▶ TASK DETAILS:
Scan the records below and copy every line that contains the string "find".

*** DATA FOR PROCESSING Section Begins ***

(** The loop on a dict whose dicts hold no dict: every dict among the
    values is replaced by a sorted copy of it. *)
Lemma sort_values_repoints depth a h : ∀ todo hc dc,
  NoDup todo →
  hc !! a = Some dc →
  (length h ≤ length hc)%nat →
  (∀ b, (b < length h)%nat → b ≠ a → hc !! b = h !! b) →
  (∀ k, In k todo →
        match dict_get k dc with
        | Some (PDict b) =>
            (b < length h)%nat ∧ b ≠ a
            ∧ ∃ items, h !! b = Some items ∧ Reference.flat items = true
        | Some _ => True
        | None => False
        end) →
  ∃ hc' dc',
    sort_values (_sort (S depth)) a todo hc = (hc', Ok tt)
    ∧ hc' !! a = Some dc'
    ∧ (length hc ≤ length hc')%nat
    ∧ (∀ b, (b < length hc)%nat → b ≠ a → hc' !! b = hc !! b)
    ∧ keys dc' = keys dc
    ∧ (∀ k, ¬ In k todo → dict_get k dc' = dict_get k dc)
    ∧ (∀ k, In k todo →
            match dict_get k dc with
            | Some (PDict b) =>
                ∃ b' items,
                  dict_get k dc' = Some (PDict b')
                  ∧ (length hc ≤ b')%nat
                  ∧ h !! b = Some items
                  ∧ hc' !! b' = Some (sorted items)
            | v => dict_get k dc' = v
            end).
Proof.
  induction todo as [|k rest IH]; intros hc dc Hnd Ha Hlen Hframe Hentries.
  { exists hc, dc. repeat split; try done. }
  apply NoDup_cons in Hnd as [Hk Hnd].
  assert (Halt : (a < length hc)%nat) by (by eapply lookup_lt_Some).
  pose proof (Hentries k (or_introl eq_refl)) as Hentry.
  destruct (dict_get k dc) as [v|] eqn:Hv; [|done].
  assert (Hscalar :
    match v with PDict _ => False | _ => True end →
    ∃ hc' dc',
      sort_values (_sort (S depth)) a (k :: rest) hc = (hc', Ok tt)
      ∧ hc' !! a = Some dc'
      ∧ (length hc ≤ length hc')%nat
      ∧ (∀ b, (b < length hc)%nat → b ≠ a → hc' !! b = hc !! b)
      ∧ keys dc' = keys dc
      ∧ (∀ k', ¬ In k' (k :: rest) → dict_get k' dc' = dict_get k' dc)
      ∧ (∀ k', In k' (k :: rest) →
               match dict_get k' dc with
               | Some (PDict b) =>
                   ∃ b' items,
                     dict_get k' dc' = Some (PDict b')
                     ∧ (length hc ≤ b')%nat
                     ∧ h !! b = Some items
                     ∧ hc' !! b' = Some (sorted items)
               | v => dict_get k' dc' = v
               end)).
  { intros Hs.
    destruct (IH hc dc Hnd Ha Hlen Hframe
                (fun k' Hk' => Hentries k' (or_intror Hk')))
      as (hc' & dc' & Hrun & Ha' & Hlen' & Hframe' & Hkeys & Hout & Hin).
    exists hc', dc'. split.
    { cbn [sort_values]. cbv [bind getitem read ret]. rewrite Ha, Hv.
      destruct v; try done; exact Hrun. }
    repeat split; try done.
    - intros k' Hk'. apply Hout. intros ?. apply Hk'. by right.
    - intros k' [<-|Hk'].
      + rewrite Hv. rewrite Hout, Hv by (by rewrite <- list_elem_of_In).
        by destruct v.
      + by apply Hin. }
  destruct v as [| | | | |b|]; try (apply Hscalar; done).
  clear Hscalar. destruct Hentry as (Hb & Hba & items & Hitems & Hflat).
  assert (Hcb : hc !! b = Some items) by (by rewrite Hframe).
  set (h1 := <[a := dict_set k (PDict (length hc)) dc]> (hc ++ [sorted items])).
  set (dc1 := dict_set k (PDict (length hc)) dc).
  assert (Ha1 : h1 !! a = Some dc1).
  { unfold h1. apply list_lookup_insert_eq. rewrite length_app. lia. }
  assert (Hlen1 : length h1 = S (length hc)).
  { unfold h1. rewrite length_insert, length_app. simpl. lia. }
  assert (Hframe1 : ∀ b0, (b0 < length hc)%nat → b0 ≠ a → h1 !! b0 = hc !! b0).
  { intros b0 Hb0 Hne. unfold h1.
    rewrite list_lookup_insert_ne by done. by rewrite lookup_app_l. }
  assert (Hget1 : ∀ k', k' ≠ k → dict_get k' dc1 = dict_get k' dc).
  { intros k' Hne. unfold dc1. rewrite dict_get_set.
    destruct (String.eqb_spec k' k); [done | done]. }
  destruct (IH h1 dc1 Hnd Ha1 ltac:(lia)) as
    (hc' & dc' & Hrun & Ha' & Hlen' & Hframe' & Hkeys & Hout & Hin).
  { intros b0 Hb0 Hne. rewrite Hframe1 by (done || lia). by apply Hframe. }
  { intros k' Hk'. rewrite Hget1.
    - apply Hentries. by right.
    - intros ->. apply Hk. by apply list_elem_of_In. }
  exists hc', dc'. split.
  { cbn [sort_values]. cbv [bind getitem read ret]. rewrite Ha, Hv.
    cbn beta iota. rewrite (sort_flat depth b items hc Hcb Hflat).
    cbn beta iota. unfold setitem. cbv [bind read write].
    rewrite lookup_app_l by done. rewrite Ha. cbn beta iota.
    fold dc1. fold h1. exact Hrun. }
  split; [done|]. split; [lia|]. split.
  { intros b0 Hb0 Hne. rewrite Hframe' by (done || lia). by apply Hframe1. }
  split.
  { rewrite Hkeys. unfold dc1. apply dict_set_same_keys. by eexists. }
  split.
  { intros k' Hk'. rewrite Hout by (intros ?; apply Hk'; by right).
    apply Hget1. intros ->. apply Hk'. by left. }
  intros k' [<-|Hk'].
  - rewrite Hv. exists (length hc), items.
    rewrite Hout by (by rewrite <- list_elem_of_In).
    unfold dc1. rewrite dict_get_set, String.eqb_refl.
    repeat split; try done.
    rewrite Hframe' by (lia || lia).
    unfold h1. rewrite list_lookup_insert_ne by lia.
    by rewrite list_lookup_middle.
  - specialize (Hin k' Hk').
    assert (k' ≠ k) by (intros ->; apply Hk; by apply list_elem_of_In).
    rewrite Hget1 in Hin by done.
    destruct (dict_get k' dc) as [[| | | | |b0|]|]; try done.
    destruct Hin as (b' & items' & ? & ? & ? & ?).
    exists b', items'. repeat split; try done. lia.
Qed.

*** DATA FOR PROCESSING Section Ends ***
*** DATA FOR PROCESSING Section Begins ***

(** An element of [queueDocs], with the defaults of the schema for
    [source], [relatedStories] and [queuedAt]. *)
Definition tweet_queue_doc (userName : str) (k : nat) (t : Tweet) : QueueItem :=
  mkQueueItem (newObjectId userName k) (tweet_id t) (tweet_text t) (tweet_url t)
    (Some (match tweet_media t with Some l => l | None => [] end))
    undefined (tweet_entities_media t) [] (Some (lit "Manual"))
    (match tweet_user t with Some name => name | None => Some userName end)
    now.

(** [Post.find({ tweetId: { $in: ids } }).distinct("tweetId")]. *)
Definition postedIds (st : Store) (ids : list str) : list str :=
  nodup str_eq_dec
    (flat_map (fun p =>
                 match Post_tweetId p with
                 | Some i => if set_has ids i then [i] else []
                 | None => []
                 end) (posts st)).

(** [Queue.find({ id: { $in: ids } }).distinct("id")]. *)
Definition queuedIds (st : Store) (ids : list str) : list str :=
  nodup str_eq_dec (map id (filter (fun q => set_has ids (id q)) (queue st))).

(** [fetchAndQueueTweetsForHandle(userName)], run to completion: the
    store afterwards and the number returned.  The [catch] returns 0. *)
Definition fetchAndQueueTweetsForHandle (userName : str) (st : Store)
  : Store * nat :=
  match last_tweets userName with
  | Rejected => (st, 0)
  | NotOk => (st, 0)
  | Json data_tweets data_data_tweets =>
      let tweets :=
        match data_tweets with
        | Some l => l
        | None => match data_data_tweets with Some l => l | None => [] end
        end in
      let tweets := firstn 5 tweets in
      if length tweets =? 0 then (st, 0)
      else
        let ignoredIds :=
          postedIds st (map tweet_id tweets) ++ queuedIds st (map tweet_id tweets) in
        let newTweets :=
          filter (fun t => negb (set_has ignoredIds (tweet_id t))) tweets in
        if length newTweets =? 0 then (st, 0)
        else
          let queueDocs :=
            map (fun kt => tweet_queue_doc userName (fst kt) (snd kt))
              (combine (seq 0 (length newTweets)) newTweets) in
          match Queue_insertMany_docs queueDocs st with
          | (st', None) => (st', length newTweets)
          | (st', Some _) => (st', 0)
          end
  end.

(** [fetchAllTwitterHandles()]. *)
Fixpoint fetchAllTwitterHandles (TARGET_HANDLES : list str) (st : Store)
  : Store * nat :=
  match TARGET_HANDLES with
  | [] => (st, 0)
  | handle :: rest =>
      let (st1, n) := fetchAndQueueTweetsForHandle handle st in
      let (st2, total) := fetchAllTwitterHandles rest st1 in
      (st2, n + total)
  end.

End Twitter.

*** DATA FOR PROCESSING Section Ends ***

▶ RESULT:
(** [Post.find({ tweetId: { $in: ids } }).distinct("tweetId")]. *)
(** [Queue.find({ id: { $in: ids } }).distinct("id")]. *)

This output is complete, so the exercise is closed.